The Unstereotype Alliance brought together a record 306 attendees from 16 countries for its Global Member Summit, united under the theme of ‘Collective action, powering forward’. Content and conversations were centered around the growing criticality of our global mandate and how, as a collective, we can and must continue to drive progress. 

The event comprised of thought-provoking panels, keynote speeches, and discussions from across the United Nations, Unstereotype Alliance members, and special guests. Attendees left with new Unstereotype Alliance-exclusive tools, new insights, and new data all developed with one goal in mind: to help us ‘power forward’ with a new urgency to eradicate harmful stereotypes and drive positive social change.

A wealth of information was shared across the 2 days, below is a short summation of the key takeaways. 

For more information, peruse the full agenda here as well as our stellar lineup of speakers. The Open Plenary session is available to re-watch here >. For further session highlights, check out the live commentary on our X account. More content including video assets and quotes are downloadable here. 





1. The business case for progressive marketing is stronger than ever. Emerging new data shows an inextricable link between progressive portrayals in ad content and increased ROI.

New data from Kantar, Saiïd Business School at Oxford University, and the Geena Davis Institute on Gender in Media consistently substantiated this trend. Furthermore, the monumental commercial success of Mattel’s Barbie movie was attributed to defying stereotypes, creating authentic partnerships and taking calculated risks that aligned with the brand's core values. Tapping into ‘girl culture’ and its many permutations is an opportunity for brand growth while supporting underserved communities. 

2. Underrepresentation in the industry and workforce continues to be reflected in the work. 

The State of the Industry report underscored this clearly and several discussions highlighted areas of focus for improvement - including those living with a disability, adults aged 40+, race and ethnicity, and gender, to name a few.

Member-exclusive tools were launched to help fill the gaps in available guidance including the expanded proprietary 3Ps toolkit and the brand-new Inclusive Media 3Bs playbook for planning and buying media inclusively.   

3. We must strike a careful balance in the use of Generative AI - it offers inclusion opportunities yet poses a potential risk to DE&I efforts, including baked-in bias.

Ways to safeguard against this include:

  • Consider the data inputs into models - keep creating inclusive content to 'feed' the models
  • Incorporate DE&I ideals into the creation of prompts
  • Understand people's learning styles when designing AI & be aware of its limitations  
  • Ensure underrepresented groups are on the teams working with and developing AI 
  • Use AI as a tool, not as a weapon
  • Consider girl culture as a shield against the threat of AI on creativity

4. Backlash is not the risk we think it is. Data shows that consumers are more likely to support brands that are willing to stand up to backlash. 

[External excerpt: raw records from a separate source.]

(** An array has items, or a static item type: Solidity has no arrays of length zero. *)
#[export] Instance abi_array_laws N :
  TCEq (0 <? N) true -> ABILaws (abi_array T N) (fun l => Forall ok l /\ len l = N).
Proof.
  rewrite TCEq_eq, Z.ltb_lt. intros HN. split.
  { cbn [STATIC_LENGTH abi_array]. intros n. destruct (STATIC_LENGTH T) as [k |] eqn:E; [| done].
    intros [= <-]. pose proof (abi_static_nonneg k E). lia. }
  intros items [Hok <-].
  destruct (write_all_items items Hok) as (w & e & Hw & He & Hwe & Hlen & Hstatic & Hread).
  cbn [to_abi abi_array STATIC_LENGTH from_abi]. rewrite Hw. cbn [result_bind]. rewrite He.
  exists e. do 2 (split; [done |]).
  destruct (STATIC_LENGTH T) as [n |] eqn:Es; cbn [default] in *.
  - rewrite Hstatic by done. split; [done |]. intros Hsmall.
    destruct (Hread []) as [pointer Hp]; [by rewrite app_nil_r |]. rewrite app_nil_r in Hp. rewrite Hp.
    cbn [result_bind]. by rewrite Z.eqb_refl.
  - split; [lia |]. intros rest Hrest. destruct (Hread rest Hrest) as [pointer ->].
    cbn [result_bind]. by rewrite Z.eqb_refl.
Qed.
End sequences.

(** *** Tuples and structs *)

Definition heads_sum (lengths : list (option Z)) : Z := foldl (fun n l => n + default 32 l) 0 lengths.

Lemma heads_sum_acc lengths n :
  foldl (fun n l => n + default 32 l) n lengths = n + heads_sum lengths.
Proof.
  unfold heads_sum. revert n. induction lengths as [| l ls IH]; intros n; cbn [foldl]; [lia |].
  rewrite IH, (IH (0 + default 32 l)). lia.
Qed.

Lemma heads_sum_cons l lengths : heads_sum (l :: lengths) = default 32 l + heads_sum lengths.
Proof. unfold heads_sum at 1. cbn [foldl]. apply heads_sum_acc. Qed.

Lemma heads_sum_nonneg lengths :
  Forall (fun l => 0 <= default 32 l) lengths -> 0 <= heads_sum lengths.
Proof. induction 1; [done |]. rewrite heads_sum_cons. lia. Qed.

Lemma struct_dynamic lengths : foldl add_static_length None lengths = None.
Proof. induction lengths as [| [] ls IH]; done. Qed.

(** The static length of a struct: the sum of its fields', unless one is dynamic. *)
Lemma struct_static lengths n :
  foldl add_static_length (Some n) lengths =
    if bool_decide (Forall (fun l => l <> None) lengths) then Some (n + heads_sum lengths) else None.
Proof.
  revert n. induction lengths as [| [l |] ls IH]; intros n; cbn [foldl add_static_length].
  - cbn. f_equal. lia.
  - rewrite IH, heads_sum_cons. cbn [from_option id].
    rewrite (bool_decide_ext (Forall _ (Some l :: ls)) (Forall (fun l => l <> None) ls))
      by (rewrite list.Forall_cons; naive_solver).
    case_bool_decide; [f_equal; unfold id; lia | done].
  - rewrite bool_decide_eq_false_2 by (rewrite list.Forall_cons; naive_solver).
    apply struct_dynamic.
Qed.

Class FieldLaws {A} (F : ABIFields A) (ok : A -> Prop) : Prop := {
  fl_nonneg : Forall (fun l => 0 <= default 32 l) (field_lengths F);
  fl_write x w : ok x -> wf_writer w ->
    exists w', write_fields F x w = Ok w' /\ wf_writer w' /\ extends w w' /\
      len (to_vec (heads w')) = len (to_vec (heads w)) + heads_sum (field_lengths F) /\
      (Forall (fun l => l <> None) (field_lengths F) -> tails w' = tails w) /\
      written (read_fields F) x w w';
}.

#[export] Instance no_fields_laws : FieldLaws no_fields (fun _ => True).
Proof.
  split; [constructor |]. intros [] w _ Hw. exists w. do 3 (split; [done |]).
  split; [cbn; lia |]. split; [done |]. by intros final rest _ _ _ data _.
Qed.

#[export] Instance field_laws {A B} (T : ABIVariable A) okA (F : ABIFields B) okB :
  ABILaws T okA -> FieldLaws F okB -> FieldLaws (field T F) (fun x => okA x.1 /\ okB x.2).
Proof.
  intros LT LF. split.
  { constructor; [| apply fl_nonneg]. destruct (STATIC_LENGTH T) eqn:E; cbn; [| done].
    by apply (abi_static_nonneg (T := T)). }
  intros [a b] w [Ha Hb] Hw. cbn [fst snd] in *.
  destruct (write_down_spec T okA a w Ha Hw) as (w1 & Hw1 & Hwf1 & Hext1 & Hlen1 & Hread1).
  destruct (fl_write (F := F) b w1 Hb Hwf1) as (w2 & Hw2 & Hwf2 & Hext2 & Hlen2 & Htails & Hread2).
  exists w2. cbn [write_fields field fst snd field_lengths read_fields]. rewrite Hw1. cbn [result_bind].
  split; [done |]. split; [done |]. split; [by etrans |].
  split; [rewrite heads_sum_cons; lia |]. split.
  { intros [Hs Hf]%list.Forall_cons. rewrite Htails by done. by apply (write_static_tails T a). }
  intros final rest Hf Hwf Hfull data Hdata. subst data.
  rewrite (Hread1 final rest) by (done || by etrans). cbn [result_bind].
  by rewrite (Hread2 final rest).
Qed.

(** The fields of a struct or tuple, written and read back. *)
Lemma write_all_fields {A} (F : ABIFields A) ok `{!FieldLaws F ok} x :
  ok x ->
  exists w e, write_fields F x (with_heads_length (fields_heads_length F)) = Ok w /\
    into_linked_bytes w = Ok e /\ wf_linked e /\ heads_sum (field_lengths F) <= lb_length e /\
    (Forall (fun l => l <> None) (field_lengths F) -> lb_length e = heads_sum (field_lengths F)) /\
    forall rest, len (to_vec e ++ rest) < 2 ^ 64 ->
      exists pointer, read_fields F (to_vec e ++ rest) (to_vec e ++ rest) = Ok (x, pointer).
Proof.
  intros Hx. set (n := fields_heads_length F).
  destruct (fl_write (F := F) x (with_heads_length n) Hx (wf_with_heads_length n))
    as (w & Hw & Hwf & Hext & Hlen & Htails & Hread).
  assert (len (to_vec (heads w)) = heads_length w) as Hfull
    by (rewrite (ex_length _ _ Hext), Hlen; done).
  destruct (into_linked_spec w Hwf Hfull) as (e & He & Hwe & Hvec).
  exists w, e. unfold wf_linked in *. rewrite Hwe, Hvec, len_app, Hlen.
  change (len (to_vec (heads (with_heads_length n)))) with 0. rewrite Z.add_0_l.
  pose proof (len_nonneg (to_vec (tails w))). do 2 (split; [done |]). split; [lia |].
  split; [lia |]. split.
  - intros Hs. rewrite Htails by done. apply Z.add_0_r.
  - intros rest Hrest. rewrite <- Hvec in *. by apply (written_all (read_fields F) x n w e rest Hread).
Qed.

#[export] Instance abi_struct_laws {A} (F : ABIFields A) ok :
  FieldLaws F ok -> ABILaws (abi_struct F) ok.
Proof.
  intros LF. split.
  { cbn [STATIC_LENGTH abi_struct]. intros n. rewrite struct_static. case_bool_decide; [| done].
    intros [= <-]. pose proof (heads_sum_nonneg _ (fl_nonneg (F := F))). lia. }
  intros x Hx. destruct (write_all_fields F ok x Hx) as (w & e & Hw & He & Hwe & Hlen & Hstatic & Hread).
  exists e. cbn [to_abi abi_struct STATIC_LENGTH from_abi]. rewrite Hw. cbn [result_bind].
  do 2 (split; [done |]). rewrite struct_static. case_bool_decide as Hs.
  - rewrite Hstatic by done. split; [done |]. intros Hsmall.
    destruct (Hread []) as [pointer Hp]; rewrite app_nil_r in *; [done |]. by rewrite Hp.
  - split; [| intros rest Hrest; by destruct (Hread rest Hrest) as [pointer ->]].
    apply not_Forall_Exists, list.Exists_exists in Hs as (l & Hl & Hnone); [| intros l; destruct l; [left | right]; naive_solver].
    pose proof (fl_nonneg (F := F)) as Hnn. clear -Hl Hnone Hlen Hnn.
    enough (32 <= heads_sum (field_lengths F)) by lia. clear Hlen.
    induction (field_lengths F) as [| k ls IH]; [by apply elem_of_nil in Hl |].
    apply list.Forall_cons in Hnn as [Hk Hnn]. rewrite heads_sum_cons.
    pose proof (heads_sum_nonneg _ Hnn).
    apply elem_of_cons in Hl as [<- | Hl]; [destruct l; naive_solver lia |].
    specialize (IH Hl Hnn). lia.
Qed.

Lemma abi_value_roundtrip {A} (T : ABIVariable A) (ok : A -> Prop) `{!ABILaws T ok} x :
  ok x -> exists bytes, abi_encode T x = Ok bytes /\
    forall rest, len (bytes ++ rest) < 2 ^ 64 -> abi_decode T (bytes ++ rest) = Ok x.
Proof.
  intros Hx. unfold abi_encode, abi_decode.
  pose proof (field_laws T ok no_fields (fun _ => True) _ _) as LF.
  destruct (write_all_fields (field T no_fields) _ (x, tt) (conj Hx I))
    as (w & e & Hw & He & _ & _ & _ & Hread).
  cbn [write_fields field no_fields fst snd] in Hw. unfold fields_heads_length in Hw.
  cbn [field_lengths field no_fields foldl] in Hw. rewrite Z.add_0_l in Hw.
  destruct (write_down T x _) as [w' | |]; [| done..]. cbn [result_bind] in *.
  injection Hw as ->. rewrite He. eexists; split; [reflexivity |]. intros rest Hrest.
  destruct (Hread rest Hrest) as [pointer Hp]. cbn [read_fields field no_fields] in Hp.
  destruct (read_abi_list T _ _) as [[a p] | |]; [| done..]. cbn in Hp |- *. by injection Hp as ->.
Qed.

Key measures for success include leaning into fear, creating allyships, peers and partners, and building long-term brand strategies that start with in-house inclusion.

5. Investment in youth and amplifying youth voices will accelerate innovation and inclusion. 

Ensuring the meaningful engagement of young people will help mold the future landscape of the industry, and creating mentorship initiatives will support long-term talent retention within the industry. Protecting the inclusion of the diverse lived experiences of young people will help brands and advertisers be part of establishing new, unstereotyped narratives.

6. Accountability is critical for our collective impact - we must double down our efforts to power forward.

This sentiment was echoed throughout many sessions. The Unstereotype Alliance’s new Charter of Accountability was revealed – a framework to ensure progress is measured and tracked across the membership. The Charter includes a mechanism for members to develop benchmarks and share their impact, and to report back to UN Women against the Sustainable Development Goals.

7. A human-centered approach must always be prioritised - for inclusion and growth. Whether it is developing Generative AI, telling brand stories, or capitalising on cultural shifts, understanding authentic human stories and experiences remains paramount.